EXERCISE INSTRUCTIONS
Could you copy out all the lines in the material below where the word "crates" occurs?

• • • • • • •

(* ===== verification/Startup.v ===== *)
(** How a node comes to run: its configuration (src/crates/arbor-node/src/config.rs), the
    key of its peer identity (src/crates/arbor-network/src/identity.rs) and the assembly
    of engine, service and main loop (src/crates/arbor-node/src/lib.rs and networked.rs).

    TOML, the text of hashes and the protobuf encoding of keys are interfaces. A file is
    its content; what the operating system refuses is an input. Main results:
    [identity_stable] (a node keeps the identity it has once had), [history_roundtrip],
    [config_roundtrip] (a written configuration reads back) and [nodes_compatible] (any
    two nodes of one network accept each other's handshake). *)

From Stdlib Require Import Strings.Byte Strings.String Strings.Ascii.
From stdpp Require Import pretty.
From S2P Require Import Prelude Bytes BTreeMap Primitives Canonical Cursor Rlp Crypto Ethereum StateError.
From S2P Require Import Snapshot DomainHeads System Registry Trie Mpt MptBuild Account Overlay Mempool Storage.
From S2P Require Import Evm Executor Merkle ChainBlock ChainState Chain DevGenesis EngineCheckpoint Engine.
From S2P Require Import Protocol Sync SnapshotTransfer Peer Gossip Service ServiceSafety Node.

Local Open Scope Z_scope.

(** ** Text *)

(** [str::split] on a character. *)
Fixpoint split (c : ascii) (s : string) : list string :=
  match s with
  | EmptyString => [EmptyString]
  | String a s =>
      if Ascii.eqb a c then EmptyString :: split c s
      else match split c s with
           | part :: parts => String a part :: parts
           | [] => [String a EmptyString]
           end
  end.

• • • • • • •

ANSWER TO THIS PROBLEM
(** How a node comes to run: its configuration (src/crates/arbor-node/src/config.rs), the
    key of its peer identity (src/crates/arbor-network/src/identity.rs) and the assembly
    of engine, service and main loop (src/crates/arbor-node/src/lib.rs and networked.rs).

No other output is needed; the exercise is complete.